There are of course other things that would apply to any project. Good project management to ensure that you understand the critical path, with clear milestones to avoid doing too many things at once. A clear idea of how you will finance the project beyond the immediate next steps. A good comms team to explain what you are doing. This is perhaps more important than you might normally expect because of the potential complexity of this type of project.
One other thing that I would emphasize based on CMCL’s experience in CReDo is the importance of synthetic data which provides a way to support public dissemination of the project. It also provides a mechanism to show worked examples of things within the project team, not all of whom may have permission to see sensitive data. There are benefits to developing and testing solutions without the constraints imposed by sensitive data. This could range from starting work to developing code while data license arrangements are still being negotiated, to testing mocked-up products with prospective users. One caveat is to be careful of relying too heavily on synthetic data for testing code because the real world is bound to throw up the occasional surprise.

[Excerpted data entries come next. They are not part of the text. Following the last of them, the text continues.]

(** Of two numbers between 0 and 255, the smaller one does not round to
    the larger integer. *)
Lemma Math_round_mono (x y : float) :
  (0 <=? x)%float = true -> (x <=? y)%float = true -> (y <=? 255)%float = true ->
  exists kx ky, Math_round x = Some kx /\ Math_round y = Some ky /\ 0 <= kx <= ky.
Proof.
  intros H0 Hxy H255.
  pose proof (Prim2SF_valid x) as Hvx. pose proof (Prim2SF_valid y) as Hvy.
  rewrite FloatAxioms.leb_spec in H0, Hxy, H255.
  replace (Prim2SF 0) with (S754_zero false) in H0 by (vm_compute; reflexivity).
  replace (Prim2SF 255) with (S754_finite false 8972014882652160 (-45)) in H255
    by (vm_compute; reflexivity).
  destruct (Prim2SF x) as [sx|sx| |sx mx ex] eqn:Ex;
    [|destruct sx; [discriminate H0|destruct (Prim2SF y) as [| [] | |[]]; discriminate]
     |discriminate H0|].
  - (* x is a zero *)
    assert (Math_round x = Some 0) as Hrx by (unfold Math_round; rewrite Ex; reflexivity).
    destruct (Prim2SF y) as [sy|sy| |sy my ey] eqn:Ey.
    + exists 0, 0. unfold Math_round at 2. rewrite Ey. auto with lia.
    + destruct sy; [discriminate Hxy|discriminate H255].
    + discriminate Hxy.
    + destruct sy; [discriminate Hxy|].
      assert (ey < 0) as Hey.
      { unfold SFleb, SFcompare in H255.
        destruct (ey ?= -45) eqn:Hc;
          [apply Z.compare_eq in Hc; clear - Hc; lia
          |apply (proj1 (Z.compare_lt_iff _ _)) in Hc; clear - Hc; lia
          |discriminate H255]. }
      exists 0. eexists. split; [exact Hrx|].
      split; [exact (Math_round_negative_exponent y my ey Ey Hey)|].
      split; [lia|]. apply Z.div_pos; [|apply Z.pow_pos_nonneg; lia].
      pose proof (Z.pow_pos_nonneg 2 (- ey) ltac:(lia) ltac:(lia)). lia.
  - (* x is a positive number *)
    destruct sx; [discriminate H0|].
    destruct (Prim2SF y) as [sy|sy| |sy my ey] eqn:Ey;
      [destruct sy; discriminate Hxy
      |destruct sy; [discriminate Hxy|discriminate H255]
      |discriminate Hxy|].
    destruct sy; [discriminate Hxy|].
    assert (ey < 0) as Hey.
    { unfold SFleb, SFcompare in H255.
      destruct (ey ?= -45) eqn:Hc;
        [apply Z.compare_eq in Hc; clear - Hc; lia
        |apply (proj1 (Z.compare_lt_iff _ _)) in Hc; clear - Hc; lia
        |discriminate H255]. }
    assert (ex < ey \/ ex = ey /\ Z.pos mx <= Z.pos my) as Hord.
    { unfold SFleb, SFcompare in Hxy.
      change (Pos.compare_cont Eq) with Pos.compare in Hxy.
      destruct (ex ?= ey) eqn:Hc;
        [|left; apply Z.compare_lt_iff, Hc|discriminate Hxy].
      apply Z.compare_eq in Hc. right. split; [exact Hc|].
      destruct (mx ?= my)%positive eqn:Hm; [| |discriminate Hxy].
      - apply Pos.compare_eq in Hm. rewrite Hm. apply Z.le_refl.
      - apply Pos.compare_lt_iff in Hm. apply Z.lt_le_incl. exact Hm. }
    destruct (valid_exponent _ _ _ Hvx) as (Hmx & Hex & _).
    destruct (valid_exponent _ _ _ Hvy) as (_ & _ & Hmy).
    eexists. eexists.
    split; [exact (Math_round_negative_exponent x mx ex Ex ltac:(lia))|].
    split; [exact (Math_round_negative_exponent y my ey Ey Hey)|].
    assert (0 < 2 ^ (- ex)) as Hpx by (apply Z.pow_pos_nonneg; lia).
    split; [apply Z.div_pos; [lia|apply Z.pow_pos_nonneg; lia]|].
    destruct Hord as [Hlt|[-> Hle]].
    + (* the exponents differ: the larger number has a full mantissa *)
      specialize (Hmy ltac:(lia)).
      set (d := ey - ex).
      assert (0 < d) as Hd by (unfold d; lia).
      assert (2 <= 2 ^ d) as Hpd.
      { change 2 with (2 ^ 1) at 1. apply Z.pow_le_mono_r; lia. }
      assert (2 ^ (- ex) = 2 ^ (- ey) * 2 ^ d) as E1.
      { rewrite <- Z.pow_add_r by lia. f_equal. unfold d. lia. }
      assert (2 ^ (1 - ex) = 2 ^ (1 - ey) * 2 ^ d) as E2.
      { rewrite <- Z.pow_add_r by lia. f_equal. unfold d. lia. }
      assert (0 < 2 ^ (1 - ey)) as Hpy by (apply Z.pow_pos_nonneg; lia).
      rewrite <- (Z.div_mul_cancel_r (2 * Z.pos my + 2 ^ (- ey)) (2 ^ (1 - ey)) (2 ^ d))
        by lia.
      rewrite <- E2. apply Z.div_le_mono; [apply Z.pow_pos_nonneg; lia|].
      rewrite E1. change (2 ^ 53) with 9007199254740992 in Hmx.
      change (2 ^ 52) with 4503599627370496 in Hmy.
      assert (Z.pos my * 2 <= Z.pos my * 2 ^ d) by (apply Z.mul_le_mono_nonneg_l; lia).
      lia.
    + apply Z.div_le_mono; [apply Z.pow_pos_nonneg; lia|lia].
Qed.

End RoundOrder.

(** ** The real-number formulas in integer terms *)

Module SpecFacts.

#[local] Open Scope R_scope.

Lemma round_unique (x : R) (k : Z) :
  IZR k - / 2 <= x < IZR k + / 2 -> Spec.round x = k.
Proof.
  intros [Hlo Hhi]. unfold Spec.round. symmetry.
  apply Int_part_spec. lra.
Qed.

Lemma bgDist_sqr : Spec.bgDist * Spec.bgDist = 195075.
Proof. unfold Spec.bgDist. rewrite sqrt_sqrt; lra. Qed.

Lemma bgDist_pos : 0 < Spec.bgDist.
Proof. unfold Spec.bgDist. apply sqrt_lt_R0. lra. Qed.

(** The byte of the specification is [255 - m], where [m] is the integer
    nearest to [sqrt (sumSq / 3)]: no square root is left in the
    condition, and no tie occurs since [3 * (2 m + 1)^2] is odd. *)
Lemma alphaByte_unique (sumSq k : Z) :
  (0 <= sumSq <= 195075)%Z -> (0 <= k <= 255)%Z ->
  (k = 255 \/ 3 * (2 * (255 - k) - 1) * (2 * (255 - k) - 1) < 4 * sumSq)%Z ->
  (4 * sumSq < 3 * (2 * (255 - k) + 1) * (2 * (255 - k) + 1))%Z ->
  Spec.alphaByte (sqrt (IZR sumSq)) = k.
Proof.
  intros [HS0 HS1] [Hk0 Hk1] Hlo Hhi.
  unfold Spec.alphaByte.
  pose proof bgDist_sqr as HD2. pose proof bgDist_pos as HD.
  set (D := Spec.bgDist) in *.
  apply IZR_le in HS0, HS1, Hk0, Hk1. apply IZR_lt in Hhi.
  assert (0 <= sqrt (IZR sumSq)) as Hs by apply sqrt_pos.
  assert (sqrt (IZR sumSq) * sqrt (IZR sumSq) = IZR sumSq) as Hs2
    by (apply sqrt_sqrt; lra).
  set (s := sqrt (IZR sumSq)) in *.
  set (t := s / D).
  assert (t * D = s) as HtD by (unfold t; field; lra).
  assert (0 <= t) as Ht0 by (unfold t; apply Rle_mult_inv_pos; lra).
  assert (t * t * 195075 = IZR sumSq) as Ht2.
  { rewrite <- Hs2, <- HtD, <- HD2. ring. }
  assert (t <= 1) as Ht1 by nra.
  assert (Spec.clamp (1 - t) 0 1 = 1 - t) as ->.
  { unfold Spec.clamp. rewrite Rmin_right by lra. apply Rmax_right. lra. }
  apply round_unique.
  repeat rewrite ?mult_IZR, ?minus_IZR, ?plus_IZR in Hhi.
  set (K := IZR k) in *. set (S := IZR sumSq) in *.
  split.
  - (* 255 t < (255 - K) + 1/2 *)
    assert (2 * (255 * t) < 2 * (255 - K) + 1); [|lra].
    apply Rnot_le_lt. intros Hc.
    assert ((2 * (255 - K) + 1) * (2 * (255 - K) + 1) <= (2 * (255 * t)) * (2 * (255 * t)))
      by (apply Rmult_le_compat; lra).
    nra.
  - destruct Hlo as [->|Hlo].
    + subst K. nra.
    + apply IZR_lt in Hlo.
      repeat rewrite ?mult_IZR, ?minus_IZR, ?plus_IZR in Hlo.
      fold K S in Hlo.
      assert (2 * (255 - K) - 1 < 2 * (255 * t)); [|lra].
      apply Rnot_le_lt. intros Hc.
      assert ((2 * (255 * t)) * (2 * (255 * t)) <= (2 * (255 - K) - 1) * (2 * (255 - K) - 1))
        by (apply Rmult_le_compat; nra).
      nra.
Qed.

The final thing that I would like to mention is trust. CReDo has enormously benefitted from having assembled a fantastic and effective team. One of the key elements of this effectiveness is the trust that has been developed within the team. The building of trust is a process, and it takes time. It is perhaps no coincidence that the CReDo project has proceeded via discrete (12 month) stages, allowing time for the trust to develop, and building the confidence of the team to undertake more ambitious challenges together.